Image of Mercury's Surface Shot During MESSENGER Flyby  (Source: NASA/Johns Hopkins University Applied Physics Laboratory/Carnegie Institution of Washington)
NASA MESSENGER probe makes first Mercury flyby

NASA launched its Mercury Surface Space Environment Geochemistry and Ranging (MESSENGER) spacecraft on August 3, 2004. Since that launch date, the spacecraft has made flybys of Earth and Venus.

The first flyby by MESSENGER of Earth was on August 2, 2005; the next planetary body MESSENGER flew by was Venus on October 24, 2006; and the craft passed Venus again on June 5, 2007. Eventually the MESSENGER spacecraft will  orbit Mercury.

Earlier this week the MESSENGER spacecraft made its first flyby of Mercury (PDF) from a distance of 200km above the planet’s surface. During the flyby, MESSENGER snapped the first images of Mercury’s surface since NASA’s Mariner 10 probe that flew past Mercury three times between 1974 and 1975. Mariner 10 was able to map about 45% of Mercury’s surface during its trio of flybys.

Dr. Sean C. Solomon, MESSENGER principal investigator said, "The MESSENGER Science Team is extremely excited about this flyby. We are about to enjoy our first close-up view of Mercury in more than three decades, and a successful gravity assist will ensure that MESSENGER remains on the trajectory needed to place it into orbit around the innermost planet for the first time."

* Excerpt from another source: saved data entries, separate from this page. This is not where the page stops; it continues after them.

(* ===== verification/DevStack.v ===== *)
(** * cmd/flintlock-devstack: the stack on a laptop

    main.go and trace.go: the command line, the rendering of Job logs, the
    jobs and the exit status.  The end-to-end harness that it drives is behind
    the arguments; the progress lines it prints are not modelled. *)
From S2P Require Import Prelude GoModel Base64 GoStrings FakePool FakeCmd.
From Stdlib Require Import Ascii.

Definition newline : ascii := "010"%char.
Definition carriage : ascii := "013"%char.
Definition escape : ascii := "027"%char.

(** ** strings and regexp *)
Fixpoint Split (s : string) (sep : ascii) : list string :=
  match s with
  | EmptyString => [""]
  | String c s => if Ascii.eqb c sep then "" :: Split s sep
                  else match Split s sep with w :: l => String c w :: l | [] => [String c ""] end
  end.
Fixpoint TrimSuffix_byte (s : string) (c : ascii) : string :=
  match s with
  | EmptyString => ""
  | String d EmptyString => if Ascii.eqb d c then "" else s
  | String d s => String d (TrimSuffix_byte s c)
  end.
(** [TrimRight] of one byte. *)
Fixpoint TrimRight_byte (s : string) (c : ascii) : string :=
  match s with
  | EmptyString => ""
  | String d s => match TrimRight_byte s c with
                  | EmptyString => if Ascii.eqb d c then "" else String d ""
                  | t => String d t
                  end
  end.

Definition between (lo hi : Z) (c : ascii) : bool := (lo <=? byte_of c) && (byte_of c <=? hi).
Definition is_dec (c : ascii) : bool := between 48 57 c.
Definition is_hex (c : ascii) : bool := is_dec c || between 65 70 c || between 97 102 c.
Definition is_letter (c : ascii) : bool := between 65 90 c || between 97 122 c.
Fixpoint skip_while (p : ascii -> bool) (s : string) : string :=
  match s with String c t => if p c then skip_while p t else s | EmptyString => s end.
(** One byte of a class, a literal, one or more of a class: the rest. *)
Definition one (p : ascii -> bool) (s : string) : option string :=
  match s with String c t => if p c then Some t else None | EmptyString => None end.
Definition lit (c : ascii) : string -> option string := one (Ascii.eqb c).
Fixpoint word (w s : string) : option string :=
  match w with EmptyString => Some s | String c w => s ← lit c s; word w s end.
Definition some (p : ascii -> bool) (s : string) : option string := skip_while p <$> one p s.
Fixpoint times (n : nat) (p : ascii -> bool) (s : string) : option string :=
  match n with O => Some s | S n => s ← one p s; times n p s end.
Definition opt (m : string -> option string) (s : string) : string := default s (m s).

(** [timestampTag]: what follows it, and its group. *)
Definition timestampTag (s : string) : option (string * string) :=
  s ← times 4 is_dec s; s ← lit "-" s; s ← times 2 is_dec s; s ← lit "-" s; s ← times 2 is_dec s; s ← lit "T" s;
  s ← times 2 is_dec s; s ← lit ":" s; s ← times 2 is_dec s; s ← lit ":" s; s ← times 2 is_dec s;
  s ← lit "Z" (opt (fun s => s ← lit "." s; some is_dec s) s); s ← lit " " s; s ← times 2 is_hex s;
  s ← one (fun c => Ascii.eqb c "O" || Ascii.eqb c "E") s;
  match s with
  | String c t => if Ascii.eqb c "+" || Ascii.eqb c " " then Some (t, String c "") else Some (s, "")
  | EmptyString => Some (s, "")
  end.
Definition sectionMarker (s : string) : option string :=
  s ← word "section_" s; s ← (match word "start" s with Some s => Some s | None => word "end" s end);
  s ← lit ":" s; s ← some is_dec s; s ← lit ":" s;
  Some (opt (lit carriage) (skip_while (fun c => negb (Ascii.eqb c carriage || Ascii.eqb c newline)) s)).
Definition eraseLine (s : string) : option string := s ← lit escape s; s ← lit "[" s; lit "K" (opt (lit "0") s).
Definition ansi (s : string) : option string :=
  s ← lit escape s; s ← lit "[" s; one is_letter (skip_while (fun c => is_dec c || Ascii.eqb c ";" || Ascii.eqb c "?") s).
(** [ReplaceAllString(s, EmptyString)] of a pattern that matches no empty text. *)
Fixpoint remove_all (fuel : nat) (m : string -> option string) (s : string) : string :=
  match fuel, s with
  | S fuel, String c t => match m s with Some rest => remove_all fuel m rest | None => String c (remove_all fuel m t) end
  | _, _ => s
  end.
Definition remove (m : string -> option string) (s : string) : string := remove_all (String.length s) m s.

During the flyby, the instruments on MESSENGER took readings and snapped over 1200 images of Mercury. The instrumental payload of MESSENGER intends to meet mission goals including: mapping the elemental and mineralogical composition of Mercury’s surface, imaging the entire surface of Mercury at resolutions of 100 meters or better, determining the structure of the planet’s magnetic field, measuring the planet’s gravitational field, and characterizing the exospheric neutral particles and magnetoshperic ions and electrons.

One of the main points of interest on the surface of Mercury is the Caloris basin, which is an impact crater about 808 miles in diameter making it one of the largest impact basins in the solar system. By comparison the largest visible impact crater on Earth, the Barringer Meteorite Crater in Arizona, is only about a mile wide.

Before its final orbital insertion around Mercury on March 18, 2011, MESSENGER will make a second flyby of the planet scheduled for October 6, 2008, and a third flyby on September 29, 2009. Currently MESSENGER is about half way through its 4.9 billion mile trek.